══ DATASET EXCERPTS
Lemma beneath_kids p y : inF n f p → rowOf f p ≠ 0 →
  let l := leftChild p f in inF n f l ∧ inF n f (sibling l) ∧
  rowOf f l = rowOf f p - 1 ∧ rowOf f (sibling l) = rowOf f p - 1 ∧
  (beneath p y ↔ y = l ∨ y = sibling l ∨ beneath l y ∨ beneath (sibling l) y).
Proof.
  intros Hp Hrow l. assert (l ∈ kids f p) as Hl.
  { unfold kids. rewrite (proj2 (Z.eqb_neq _ _)) by done. by left. }
  apply (kids_elem n f Hfit p l Hp) in Hl as (Hl & Hrl & Hpl).
  destruct (sibling_props n f l) as (Hs & _ & Hrs & _); try done.
  assert (rowOf f l = rowOf f p - 1) as Hr.
  { destruct (inF_family n f l) as (r & o & E & _ & Hv & _ & _ & Hpar & _ & Hvp & _); try done.
    rewrite <- Hpl, Hpar, E, !rowOf_npos by done. lia. }
  split_and!; try done; [lia|].
  assert (∀ q, inF n f q → rowOf f q = rowOf f p - 1 → q ≠ p) as Hne by (intros q _ ? ->; lia).
  split.
  - intros [Hy Ha]. assert (under f p y) as Hu by (by right). rewrite <- Hpl in Hu.
    apply (under_split n f Hfit l Hl Hrl y Hy) in Hu as [->|[[?|?]|[?|?]]]; auto.
    + rewrite Hpl in Ha. unfold isAncestor in Ha. by rewrite Z.eqb_refl in Ha.
    + right; right; left. by split.
    + right; right; right. by split.
  - intros Hy. assert (inF n f y ∧ (under f l y ∨ under f (sibling l) y)) as [Hin Hu].
    { destruct Hy as [->|[->|[[? ?]|[? ?]]]]; (split; [done|]); [left|right|left|right];
        try apply under_refl; by right. }
    split; [done|]. destruct (under_split n f Hfit l Hl Hrl y Hin) as [_ Hb].
    destruct Hb as [->|Ha]; [tauto| |by rewrite <- Hpl].
    exfalso. destruct Hu as [Hu|Hu]; apply (under_row n f Hfit) in Hu; try done; rewrite Hpl in Hu; lia.
Qed.
Lemma remove_tracks prf : ∃ m', remove (mkProof ts prf) hs m = (m', Ok tt) ∧
  tracks (Forest.del g ts s) f m' ∧ (∀ h, CachedLeaves m' !! h = remaining h).
Proof.
  destruct (deletable_run f D s _ remove_deletable) as (m' & E & Ht & HC).
  destruct (uncacheLeaves_fields hs m) as (HN & HL & HT & HC0). cbv zeta in *.
  pose proof Hm as (Hn & _ & Hh). pose proof (hd_rows _ _ _ _ _ Hh) as Hrows.
  exists m'. split_and!.
  - unfold remove. st_run. rewrite (cached_all m hs Hhs). cbn [negb]. cbn iota. st_run.
    cbn [Targets]. rewrite HL, HT, Hrows, Hn.
    rewrite (tr_maybe n f g _ Hfit remove_rows); [done|].
    apply (targets_pending s g). by apply (leaves_ok s g ts hs remove_rows).
  - pose proof translated_pending as Hpd.
    assert (stands_for s f translated D) as [_ _ _ Hdel].
    { apply (deTwin_loop_stands_for s f Hwf Hfit); try done; [by apply Hpd|by intros ? ? ? ?%Nat.nlt_0_r|].
      apply stands_for_refl. intros t (h & _ & _ & ->)%translated_elem. eauto. }
    rewrite <- translated_del, <- Hdel. done.
  - intros h. unfold remaining. rewrite HC, HC0. by case_decide.
Qed.
End Remove.
(** A state in which everything has moved. *)
Record grown (m m' : MapPollard) : Prop := {
  gw_leaves : NumLeaves m' = NumLeaves m;
  gw_rows : TotalRows m' = TotalRows m;
  gw_node x : reg h x → ¬ under f R x → Nodes m' !! mv x = Nodes m !! x;
  gw_back y l : Nodes m' !! y = Some l →
    ∃ x, reg h x ∧ ¬ under f R x ∧ y = mv x ∧ Nodes m !! x = Some l;
  gw_cached x : CachedLeaves m' !! x = mv <$> CachedLeaves m !! x;
}.

Lemma view_empty_below x : inF (n + 1) f x → under f R x → view h T x = None.
Proof.
  intros Hx Hu. destruct next_roots as (_ & HRr & _ & _ & Hv). destruct (Hv T) as [_ HvR].
  pose proof (carry_part s f Hfit h Hh Hlow T) as HpA.
  remember (Z.to_nat (f - rowOf f x)) as k eqn:Hk. revert x Hk Hx Hu.
  induction k as [k IH] using lt_wf_ind. intros x -> Hx Hu.
  destruct (decide (x = R)) as [->|Hne]; [by rewrite HvR|].
  pose proof (pt_down _ _ _ _ _ HpA R x HRr Hx Hu) as Hreg.
  pose proof (pt_below _ _ _ _ _ HpA R x HRr Hx Hu Hne) as Hr.
  rewrite (pt_child _ _ _ _ _ HpA x) by done.
  pose proof (pt_top _ _ _ _ _ HpA x Hreg Hr) as Hroot.
  destruct (inF_family (n + 1) f x Hfit Hx Hroot) as (r & o & E & _ & Hvx & Hrf & _ & Epar & _ & Hvp & _).
  destruct (sibling_props (n + 1) f x Hfit Hx Hroot) as (_ & Hpar & _).
  rewrite (IH (Z.to_nat (f - rowOf f (parent x f)))); try done.
  - rewrite Epar, E, !rowOf_npos by done. lia.
  - destruct lift_setup as (HR & _). by apply (under_parent (n + 1) f Hfit R x).
Qed.
(* ===== verification/MapPollardSpec.v ===== *)
(** * A map pollard follows the forest

    [Modify] on a state that follows a forest leaves a state that follows the forest after
    the block, as long as the forest fits into the rows that the state has allocated; a
    fresh state has 50. *)

From S2P Require Import Prelude State Utils PosTheory HashPos Traverse Calc Walk.
From S2P Require Import Forest EvalTheory Stump StumpTheory StumpVerify ForestLeaves StumpSpec Moves Deletions.
From S2P Require Import MapPollard MapPollardInv MapPollardObs MapPollardDelete MapPollardAdd.

Section Spec.
Context `{HashLaws} (f : Z).

(** Leaves that can be added: the hashes are not the empty one, and the hash of a leaf to
    remember is not the hash of an inner node. *)
Record addable (adds : list Leaf) : Prop := {
  ad_nonempty : empty ∉ map leafHash adds;
  ad_leafy a : a ∈ adds → Remember a = true → ∀ l r, parentHash l r ≠ leafHash a;
}.

Lemma addable_cons a adds : addable (a :: adds) → leafHash a ≠ empty ∧ addable adds ∧
  (Remember a = true → ∀ l r, parentHash l r ≠ leafHash a).
Proof.
  intros [Hne Hl]. cbn [map] in Hne. apply not_elem_of_cons in Hne as [H1 H2].
  split_and!; [done| |apply Hl; by left]. split; [done|]. intros b Hb. apply Hl. by right.
Qed.

(** A leaf of the list that is to be remembered. *)
Definition to_remember (adds : list Leaf) (h : Hash) : Prop :=
  ∃ a, a ∈ adds ∧ leafHash a = h ∧ Remember a = true.

Lemma to_remember_cons a adds h :
  to_remember (a :: adds) h ↔ (h = leafHash a ∧ Remember a = true) ∨ to_remember adds h.
Proof.
  unfold to_remember. setoid_rewrite elem_of_cons. split.
  - intros (b & [->|?] & <- & ?); eauto 6.
  - intros [[-> ?]|(b & ? & ? & ?)]; eauto 6.
Qed.

Lemma grown_tracks s T m : fits (nl s + 1) f → NumLeaves m = nl s →
  holds f (inF (nl s + 1) f) (root_at (nl s + 1) f) (node (incr s T) f) m →
  tracks (incr s T) f (setNumLeaves (NumLeaves m ⊞ 1) m).
Proof.
  intros Hfit HL [H1 H2 H3 H4 H5 H6 H7]. pose proof (fits_le _ _ Hfit). pose proof (nl_nonneg s).
  split; [|split; rewrite nl_incr; [done|by split]].
  cbn [NumLeaves setNumLeaves]. rewrite HL, nl_incr. unfold add64. apply u64_small. lia.
Qed.

Lemma add_tracks adds : ∀ s m, wf s → tracks s f m → addable adds →
  NoDup (forest_leaves s ++ map leafHash adds) → fits (nl s + Z.of_nat (length adds)) f →
  ∃ m', add adds m = (m', Ok tt) ∧ tracks (add_leaves s (map leafHash adds)) f m' ∧
    ∀ h, is_Some (CachedLeaves m' !! h) ↔ to_remember adds h ∨ is_Some (CachedLeaves m !! h).
Proof.
  induction adds as [|a adds IH]; intros s m Hwf Hm Had Hnd Hfit.
  { exists m. split_and!; try done. intros h. split; [auto|]. intros [(? & ?%elem_of_nil & _)|?]; done. }
  apply addable_cons in Had as (Hne & Had & Hleafy). pose proof (nl_nonneg s).
  assert (fits (nl s + 1) f) as Hfit1 by (destruct Hfit; cbn [length] in *; split; lia).
  pose proof Hnd as (Hnds & Hnew & _)%NoDup_app. cbn [map] in Hnd.
  assert (leafHash a ∉ forest_leaves s) as Hfresh by (intros Hin; by apply (Hnew _ Hin); left).
  destruct (addSingle_grows s f Hwf Hfit1 a Hleafy m Hm Hnds Hfresh Hne) as (m1 & E1 & HL1 & Hh1 & HC1).
  assert (wf (incr s (Lf (leafHash a)))) as Hwf1.
  { apply (wf_add_leaves s [leafHash a] Hwf). by rewrite list_elem_of_singleton. }
  destruct (IH (incr s (Lf (leafHash a))) (setNumLeaves (NumLeaves m1 ⊞ 1) m1) Hwf1) as (m2 & E2 & Ht2 & HC2).
  - by apply grown_tracks.
  - done.
  - by rewrite forest_leaves_incr, <- app_assoc.
  - rewrite nl_incr. cbn [length] in Hfit. by replace (nl s + 1 + Z.of_nat (length adds))
      with (nl s + Z.of_nat (S (length adds))) by lia.
  - exists m2. split_and!; [|done|].
    + unfold add. cbn [for_each]. rewrite !st_assoc, (st_bind_ok _ _ _ _ _ E1). st_run. exact E2.
    + intros h. rewrite HC2, to_remember_cons. cbn [CachedLeaves setNumLeaves]. rewrite HC1. tauto.
Qed.

(** ** A block *)

Lemma Modify_tracks s m ts hs prf adds : let s' := apply_block s ts (map leafHash adds) in
  wf s → tracks s f m → NoDup (forest_leaves s) →
  NoDup ts → Forall2 (leaf_at s (treeRows (nl s))) ts hs →
  (∀ h, h ∈ hs → is_Some (CachedLeaves m !! h)) →
  addable adds → NoDup (forest_leaves s') → nl s' ≤ 2 ^ f →
  ∃ m', Modify adds hs (mkProof ts prf) m = (m', Ok tt) ∧ wf s' ∧ tracks s' f m' ∧
    ∀ h, is_Some (CachedLeaves m' !! h) ↔
      to_remember adds h ∨ (h ∉ hs ∧ is_Some (CachedLeaves m !! h)).
Proof.
  intros s' Hwf Hm Hnds Hnd Hts Hhs Had Hnd' Hmax. pose proof Hm as (_ & Hfit & _).
  destruct (remove_tracks s f m Hwf Hm Hnds ts hs Hnd Hts Hhs prf) as (m1 & E1 & Ht1 & HC1).
  unfold s', apply_block in *. rewrite forest_leaves_add in Hnd'.
  rewrite nl_add_leaves, nl_del, length_map in Hmax. pose proof (nl_nonneg s).
  destruct (add_tracks adds _ m1 (wf_del _ _ _ Hwf) Ht1 Had Hnd') as (m2 & E2 & Ht2 & HC2).
  { rewrite nl_del. destruct Hfit. split; lia. }
  exists m2. split_and!; [|apply wf_add_leaves; [by apply wf_del|apply Had]|done|].
  - unfold Modify. by rewrite (st_bind_ok _ _ _ _ _ E1).
  - intros h. rewrite HC2, HC1. unfold remaining. destruct (decide (h ∈ hs)); [|rewrite fmap_is_Some]; naive_solver.
Qed.
End Spec.
(* ===== verification/Toy.v ===== *)
(** * A concrete instance for witnesses

    A small arithmetic hash function that satisfies [HashLaws], and a forest of five
    leaves with its stump. *)

From S2P Require Import Prelude Utils PosTheory HashPos Traverse Calc Walk.
From S2P Require Import Forest EvalTheory Stump StumpTheory StumpVerify StumpSpec.

Definition toy_parentHash (l r : Hash) : Hash := 1 + Z.land (31 * l + 17 * r + 5) (Z.ones 64).

#[export] Instance toy_hash : HashFn := toy_parentHash.

#[export] Instance toy_laws : HashLaws.
Proof.
  intros l r. unfold parentHash, toy_hash, toy_parentHash, empty.
  rewrite Z.land_ones by lia. pose proof (Z.mod_pos_bound (31 * l + 17 * r + 5) (2 ^ 64)). lia.
Qed.

(** Leaves 11 .. 15; positions 0 .. 4 in a forest of 3 rows. *)
Definition toy_forest : forest := add_leaves [] [11; 12; 13; 14; 15].
Definition toy_stump : Stump := mkStump (map ohash (trees toy_forest)) 5.

(** Leaves 12 and 15, with the hashes of positions 0 and 9. *)
Definition toy_targets : list Z := [4; 1].
Definition toy_hashes : list Hash := [15; 12].
Definition toy_proof : list Hash := [11; toy_parentHash 13 14].

Lemma toy_wf : wf toy_forest.
Proof.
  apply wf_add_leaves.
  - intros i t Hi. by rewrite lookup_nil in Hi.
  - apply (bool_decide_unpack _). vm_compute; reflexivity.
Qed.

Lemma toy_represents : represents toy_forest toy_stump.
Proof. split; vm_compute; reflexivity. Qed.

Lemma toy_leaves : Forall2 (leaf_at toy_forest 3) toy_targets toy_hashes.
Proof.
  repeat constructor.
  - exists 0, 4. split; [vm_compute; reflexivity|]. split; [lia|]. split; [lia|done].
  - exists 0, 1. split; [vm_compute; reflexivity|]. split; [lia|]. split; [lia|done].
Qed.

Lemma toy_nodup : NoDup toy_targets.
Proof. apply (bool_decide_unpack _). vm_compute; reflexivity. Qed.

Lemma toy_prover : prover_proof toy_forest toy_targets toy_proof.
Proof. exists [0; 9], [8; 12]. split; vm_compute; reflexivity. Qed.

Lemma toy_distinct : distinct_roots toy_forest.
Proof. apply (bool_decide_unpack _). vm_compute; reflexivity. Qed.

Lemma toy_targets_ok : targets_ok toy_forest 3 toy_targets.
Proof.
  eapply leaves_ok; [split; [done|lia]|apply toy_nodup|apply toy_leaves].
Qed.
════
> _INSTRUCTIONS TO FOLLOW_: Among the entries above, the lines between the ones containing "wf s → tracks s f m → NoDup" and "Lemma toy_wf : wf toy_forest.", inclusive, are to be transcribed exactly. No other line is to be given.

> _SOLUTION FOR THIS PROBLEM_:
  wf s → tracks s f m → NoDup (forest_leaves s) →
  NoDup ts → Forall2 (leaf_at s (treeRows (nl s))) ts hs →
  (∀ h, h ∈ hs → is_Some (CachedLeaves m !! h)) →
  addable adds → NoDup (forest_leaves s') → nl s' ≤ 2 ^ f →
  ∃ m', Modify adds hs (mkProof ts prf) m = (m', Ok tt) ∧ wf s' ∧ tracks s' f m' ∧
    ∀ h, is_Some (CachedLeaves m' !! h) ↔
      to_remember adds h ∨ (h ∉ hs ∧ is_Some (CachedLeaves m !! h)).
Proof.
  intros s' Hwf Hm Hnds Hnd Hts Hhs Had Hnd' Hmax. pose proof Hm as (_ & Hfit & _).
  destruct (remove_tracks s f m Hwf Hm Hnds ts hs Hnd Hts Hhs prf) as (m1 & E1 & Ht1 & HC1).
  unfold s', apply_block in *. rewrite forest_leaves_add in Hnd'.
  rewrite nl_add_leaves, nl_del, length_map in Hmax. pose proof (nl_nonneg s).
  destruct (add_tracks adds _ m1 (wf_del _ _ _ Hwf) Ht1 Had Hnd') as (m2 & E2 & Ht2 & HC2).
  { rewrite nl_del. destruct Hfit. split; lia. }
  exists m2. split_and!; [|apply wf_add_leaves; [by apply wf_del|apply Had]|done|].
  - unfold Modify. by rewrite (st_bind_ok _ _ _ _ _ E1).
  - intros h. rewrite HC2, HC1. unfold remaining. destruct (decide (h ∈ hs)); [|rewrite fmap_is_Some]; naive_solver.
Qed.
End Spec.
(* ===== verification/Toy.v ===== *)
(** * A concrete instance for witnesses

    A small arithmetic hash function that satisfies [HashLaws], and a forest of five
    leaves with its stump. *)

From S2P Require Import Prelude Utils PosTheory HashPos Traverse Calc Walk.
From S2P Require Import Forest EvalTheory Stump StumpTheory StumpVerify StumpSpec.

Definition toy_parentHash (l r : Hash) : Hash := 1 + Z.land (31 * l + 17 * r + 5) (Z.ones 64).

#[export] Instance toy_hash : HashFn := toy_parentHash.

#[export] Instance toy_laws : HashLaws.
Proof.
  intros l r. unfold parentHash, toy_hash, toy_parentHash, empty.
  rewrite Z.land_ones by lia. pose proof (Z.mod_pos_bound (31 * l + 17 * r + 5) (2 ^ 64)). lia.
Qed.

(** Leaves 11 .. 15; positions 0 .. 4 in a forest of 3 rows. *)
Definition toy_forest : forest := add_leaves [] [11; 12; 13; 14; 15].
Definition toy_stump : Stump := mkStump (map ohash (trees toy_forest)) 5.

(** Leaves 12 and 15, with the hashes of positions 0 and 9. *)
Definition toy_targets : list Z := [4; 1].
Definition toy_hashes : list Hash := [15; 12].
Definition toy_proof : list Hash := [11; toy_parentHash 13 14].

Lemma toy_wf : wf toy_forest.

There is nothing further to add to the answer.